The saints are men and women struggling to live such radical Christianity, and even willing to die for their faith, willing to suffer and endure persecution, and never denying their faith even when it is difficult.

Let me share you some stories of a few people I’ve met who are radical Christians.

NICO SMITH, a white South African I met was a Dutch reformed pastor and theologian who defended the system of apartheid for 20 years while he preached in an all-white Church and taught at a prestigious University.

One day in the 1960s, the famous theologian Karl Barth, asked Nico a challenging question. “Are you free?” When Nico confidently responded that they have religious freedom in South Africa, Barth interrupted, “No no no. I mean are you free – free to live and preach the Gospel, even if your family and friends, and society itself, stand against you? Are you truly free?”

Like a young self-assured man, Nico thought that he was free.
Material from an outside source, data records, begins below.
Definition toml_value (s : string) : option (val * string) :=
  match s with
  | String c r =>
      if is_char dquote c then '(v, r') ← toml_string r; Some (VStr v, r')
      else if startswith "true" s then Some (VBool true, drop_str 4 s)
      else if startswith "false" s then Some (VBool false, drop_str 5 s)
      else match span is_digit s with
           | (String d ds, r') =>
               if is_char "0" d && nonempty ds then None
               else z ← int_unsigned (String d ds); Some (VInt z, r')
           | _ => None
           end
  | EmptyString => None
  end.

Inductive toml_item : Type :=
| TBlank
| TPair (k : string) (v : val)
| TTable (k : string)
| TArray (k : string).

(** Only blanks and a comment may follow. *)
Definition line_end (s : string) : bool :=
  match dropwhile toml_blank s with
  | EmptyString => true
  | String c r => is_char "#" c && comment_ok r
  end.

Definition toml_line (l : string) : option toml_item :=
  let s := dropwhile toml_blank l in
  if line_end s then Some TBlank
  else if startswith "[[" s then
    let '(k, r) := span bare_char (drop_str 2 s) in
    if nonempty k && startswith "]]" r && line_end (drop_str 2 r) then Some (TArray k) else None
  else if startswith "[" s then
    let '(k, r) := span bare_char (drop_str 1 s) in
    if nonempty k && startswith "]" r && line_end (drop_str 1 r) then Some (TTable k) else None
  else
    let '(k, r) := span bare_char s in
    if nonempty k then
      match dropwhile toml_blank r with
      | String e r' =>
          if is_char "=" e then
            '(v, r'') ← toml_value (dropwhile toml_blank r');
            if line_end r'' then Some (TPair k v) else None
          else None
      | EmptyString => None
      end
    else None.
(* ===== verification/Provision.v ===== *)
(** * Agent provisioning: [api/v1/agents_provision.py], [api/v1/agents.py]

    The endpoints that write configurations and commands for an operator, rotate
    the secret of a host and report which agents are connected.  Answers are the
    JSON objects of the response models.  [uuid4] and [secrets.token_hex] are
    integers given to the request; [loads] is [tomllib.loads]; [special] is the
    classification of addresses by [ipaddress], which changes between versions
    of Python. *)

From S2P Require Import Prelude PyStr PyVal PyStd Regex NetAddr Crypto Db Shell Toml.
From Stdlib Require Import Ascii.

Definition _DEFAULT_SERVER_URL : string := "wss://zaqorin.example.com:8443/api/v1/events".

Definition zeros64 : string := "0000000000000000000000000000000000000000000000000000000000000000".

Definition _ARTIFACT_SHA256_BY_OS (o : OSLit) : option string :=
  match o with Linux | Windows => Some zeros64 | Macos => None end.

(** ** Input checks *)

Definition alnum_ascii (c : ascii) : bool := is_digit c || in_range 65 90 c || in_range 97 122 c.
Definition host_char (c : ascii) : bool := alnum_ascii c || sexists (is_char c) "._-:".
Definition user_first (c : ascii) : bool := in_range 65 90 c || in_range 97 122 c || is_char "_" c.
Definition ssh_user_char (c : ascii) : bool := is_ascii_word c || sexists (is_char c) ".-".
Definition key_id_char (c : ascii) : bool := is_ascii_word c || sexists (is_char c) ".-/+=@:,".

Definition _HOST_RE : re :=
  Rcat (Rcat (Rcls alnum_ascii) (Rcat (Rrep 0 253 (Rcls host_char)) (Rcls alnum_ascii))) Rend.
Definition _USER_RE : re := Rcat (Rcat (Rcls user_first) (Rrep 0 63 (Rcls ssh_user_char))) Rend.
Definition _KEY_ID_RE : re := Rcat (Rrep 1 128 (Rcls key_id_char)) Rend.

Definition refuse_422 {A} (why : string) : res A := Raise (HTTPException 422 why).

(** [raw[1:-1]] for a bracketed text. *)
Definition unbracket (raw : string) : string :=
  if startswith "[" raw && endswith "]" raw
  then drop_str 1 (take_str (String.length raw - 1) raw) else raw.

Definition _safe_host (raw : string) : res string :=
  if negb (nonempty raw) || (255 <? slen raw) then refuse_422 "host must be 1..255 chars"
  else if re_match _HOST_RE (unbracket raw) then Ok raw
  else refuse_422 "invalid host".

Definition _safe_user (raw : string) : res string :=
  if re_match _USER_RE raw then Ok raw else refuse_422 "invalid user".

Definition _safe_key_id (raw : option string) : res (option string) :=
  match raw with
  | None => Ok None
  | Some k => if re_match _KEY_ID_RE k then Ok (Some k) else refuse_422 "invalid ssh_key_id"
  end.

(** [Field(min_length=..., max_length=...)]. *)
Definition field_len (lo hi : Z) (s : string) : bool := (lo <=? slen s) && (slen s <=? hi).

(** ** [GET /provision/template] *)

(** [secrets.token_hex(32)] of 256 random bits; [uuid4().hex[:12]] of 128. *)
Definition token_hex32 (n : Z) : string := hexw 64 n.
Definition template_agent_id (u : Z) : string := "agent-" +:+ hexw 12 (u / 2 ^ 80).

Section Endpoints.
Context (loads : string -> res (list (string * val))).

Definition get_provision_template (o : OSLit) (arch : ArchLit) (u n : Z) : res val :=
  toml_text ← render_agent_toml o arch _DEFAULT_SERVER_URL (template_agent_id u) (token_hex32 n) None false;
  _ ← parse_agent_toml loads toml_text;
  Ok (VDict [("os", VStr (os_text o)); ("arch", VStr (arch_text arch));
             ("server_url", VStr _DEFAULT_SERVER_URL); ("toml", VStr toml_text);
             ("filename", VStr ("agent-" +:+ os_text o +:+ "-" +:+ arch_text arch +:+ ".toml"))]).

(** ** [POST /provision/dry-run] *)

Record DryRunIn : Type := mkDryRunIn {
  dr_host : string;
  dr_port : Z;
  dr_user : string;
  dr_ssh_key_id : option string
}.

Definition dry_run_fields (b : DryRunIn) : bool :=
  field_len 1 255 (dr_host b) && ((1 <=? dr_port b) && (dr_port b <=? 65535))
  && field_len 1 64 (dr_user b) && opt_all (field_len 0 128) (dr_ssh_key_id b).

Definition dry_run_in (b : DryRunIn) : res DryRunIn :=
  if dry_run_fields b then Ok b else refuse_422 "validation error".

Definition ssh_args (host : string) (port : Z) (user : string) (key_id : option string) : list string :=
  ["ssh"]
  ++ (if port =? 22 then [] else ["-p"; str_int port])
  ++ (match key_id with
      | Some k => if nonempty k then ["-i"; "~/.ssh/" +:+ k] else []
      | None => []
      end)
  ++ ["-o"; "BatchMode=yes"; "-o"; "StrictHostKeyChecking=accept-new"; user +:+ "@" +:+ host].

Definition dry_run_heredoc : string :=
  "cat > /etc/zaqorin/agent.toml.dry-run <<'ZAQORIN_EOF'" +:+ nl
  +:+ "# dry-run: this file is NOT the real agent config" +:+ nl
  +:+ "server_url = " +:+ dq _DEFAULT_SERVER_URL +:+ nl
  +:+ "log_level  = " +:+ dq "info" +:+ nl
  +:+ "ZAQORIN_EOF" +:+ nl
  +:+ "systemctl --no-pager status zaqorin-agent || true".

Definition verify_probe : string :=
  "test -f /etc/zaqorin/agent.toml.dry-run && echo OK || echo MISSING".

Definition install_line (args : list string) : string :=
  join " " (map quote args) +:+ " " +:+ quote dry_run_heredoc.

Definition verify_line (args : list string) : string :=
  join " " (map quote (args ++ [quote verify_probe])).

Definition dry_run_notes (port : Z) (key_id : option string) : list string :=
  (if port =? 22 then [] else ["non-default SSH port " +:+ str_int port +:+ "; ensure sshd listens there"])
  ++ (match key_id with
      | Some k => if nonempty k then ["using local SSH key alias " +:+ repr_str k
                                      +:+ "; ensure it is loaded in your agent"] else []
      | None => []
      end).

Definition post_provision_dry_run (body : DryRunIn) : res val :=
  b ← dry_run_in body;
  host ← _safe_host (dr_host b);
  user ← _safe_user (dr_user b);
  key_id ← _safe_key_id (dr_ssh_key_id b);
  let port := dr_port b in
  let args := ssh_args host port user key_id in
  Ok (VDict [("host", VStr host); ("port", VInt port); ("user", VStr user);
             ("install_command", VStr (install_line args)); ("verify_command", VStr (verify_line args));
             ("notes", VList (map VStr (dry_run_notes port key_id)))]).

(** ** [POST /provision/install-command] *)

Record InstallCommandIn : Type := mkInstallIn {
  ic_agent_id : string;
  ic_host : string;
  ic_os : OSLit
}.

Definition install_in (b : InstallCommandIn) : res InstallCommandIn :=
  if field_len 1 64 (ic_agent_id b) && field_len 1 255 (ic_host b)
  then Ok b else refuse_422 "validation error".

(** The characters the agent id may not hold. *)
Definition agent_id_bad (c : ascii) : bool :=
  sexists (is_char c) " $`" || is_char "009" c || is_char "010" c || is_char "013" c
  || is_char dquote c || is_char bslash c.

Definition clean_agent_id (raw : string) : res string :=
  let agent_id := strip raw in
  if negb (nonempty agent_id) then refuse_422 "agent_id must not be blank"
  else if sexists agent_id_bad agent_id then refuse_422 "agent_id must not contain whitespace"
  else Ok agent_id.

Definition download_url (o : OSLit) : string :=
  "https://releases.zaqorin.example.com/${ZAQORIN_VERSION:-latest}/zaqorin-agent-" +:+ os_text o +:+ ".tar.gz".

Definition toml_inline (agent_id auth_token : string) : string :=
  "server_url = " +:+ dq _DEFAULT_SERVER_URL +:+ nl
  +:+ "agent_id    = " +:+ dq agent_id +:+ nl
  +:+ "auth_token  = " +:+ dq auth_token +:+ nl.

Definition posix_head (o : OSLit) (sha : string) : string :=
  "set -euo pipefail; tmp=$(mktemp -d); tgz=$tmp/zaqorin-agent.tar.gz; "
  +:+ "curl -fsSL " +:+ quote (download_url o) +:+ " -o $tgz; "
  +:+ "actual=$(sha256sum $tgz | awk '{print $1}'); "
  +:+ "expected=" +:+ quote sha +:+ "; "
  +:+ "if [ " +:+ dq "$actual" +:+ " != " +:+ dq "$expected" +:+ " ]; then "
  +:+ "echo " +:+ dq "SHA-256 mismatch: expected $expected, got $actual" +:+ " >&2; "
  +:+ "rm -rf $tmp; exit 1; fi; tar -xz -C $tmp -f $tgz; "
  +:+ "install -m 0755 $tmp/zaqorin-agent /usr/local/bin/zaqorin-agent; "
  +:+ "install -d -m 0755 /etc/zaqorin; "
  +:+ "cat > /etc/zaqorin/agent.toml <<'ZAQORIN_EOF'" +:+ nl.

Definition posix_tail : string :=
  "ZAQORIN_EOF" +:+ nl
  +:+ "install -m 0644 $tmp/zaqorin-agent.service /etc/systemd/system/; "
  +:+ "systemctl daemon-reload; systemctl enable --now zaqorin-agent".

Definition windows_head (o : OSLit) (sha : string) : string :=
  "$ErrorActionPreference = 'Stop'; $url = '" +:+ download_url o +:+ "'; "
  +:+ "$dst = Join-Path $env:TEMP 'zaqorin-agent.tar.gz'; $expected = '" +:+ sha +:+ "'; "
  +:+ "Invoke-WebRequest -Uri $url -OutFile $dst -UseBasicParsing; "
  +:+ "$actual = (Get-FileHash -Algorithm SHA256 -Path $dst).Hash.ToLower(); "
  +:+ "if ($actual -ne $expected) { Remove-Item $dst -Force; "
  +:+ "throw " +:+ dq "SHA-256 mismatch: expected $expected, got $actual" +:+ " }; "
  +:+ "New-Item -ItemType Directory -Force -Path 'C:\ProgramData\zaqorin-agent' | Out-Null; "
  +:+ "tar -xzf $dst -C 'C:\ProgramData\zaqorin-agent'; "
  +:+ "Set-Content -Path 'C:\ProgramData\zaqorin-agent\agent.toml' -Value @'" +:+ nl.

Definition windows_tail : string := "'@; & 'C:\ProgramData\zaqorin-agent\zaqorin-agent.exe' --register".

Definition install_head (o : OSLit) (sha : string) : string :=
  match o with Windows => windows_head o sha | _ => posix_head o sha end.
Definition install_tail (o : OSLit) : string :=
  match o with Windows => windows_tail | _ => posix_tail end.

Context (special : ipaddr -> bool).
But as the years passed, this question kept haunting him. “Am I free to honestly live and preach the Gospel?”

By 1974, Nico finally came to the realization that he wasn’t free. He started to see that the Bible didn’t teach apartheid, and thus, he could no longer accept this unjust system. Uncertain about his future, yet sure about his newfound beliefs, he began to take a confrontational stance against apartheid, preaching a message of reconciliation for whites and blacks.

His parishioners, students, the university administrators, and even his family and friends began seeing his message as a threat to their way of life, and a danger to the overall establishment. By 1981, he was forced to resign from the University, and asked to leave his Church.

Nico told me, I realized that a true Christian cannot stay distant or indifferent to the sufferings of others. Authentic Christianity is not for those who want a comfortable, easy life. True faith costs much! If we follow Christ’s call to bring good news to the poor, the afflicted, the oppressed, and the sufferer, then we must be willing to sacrifice and suffer with them!”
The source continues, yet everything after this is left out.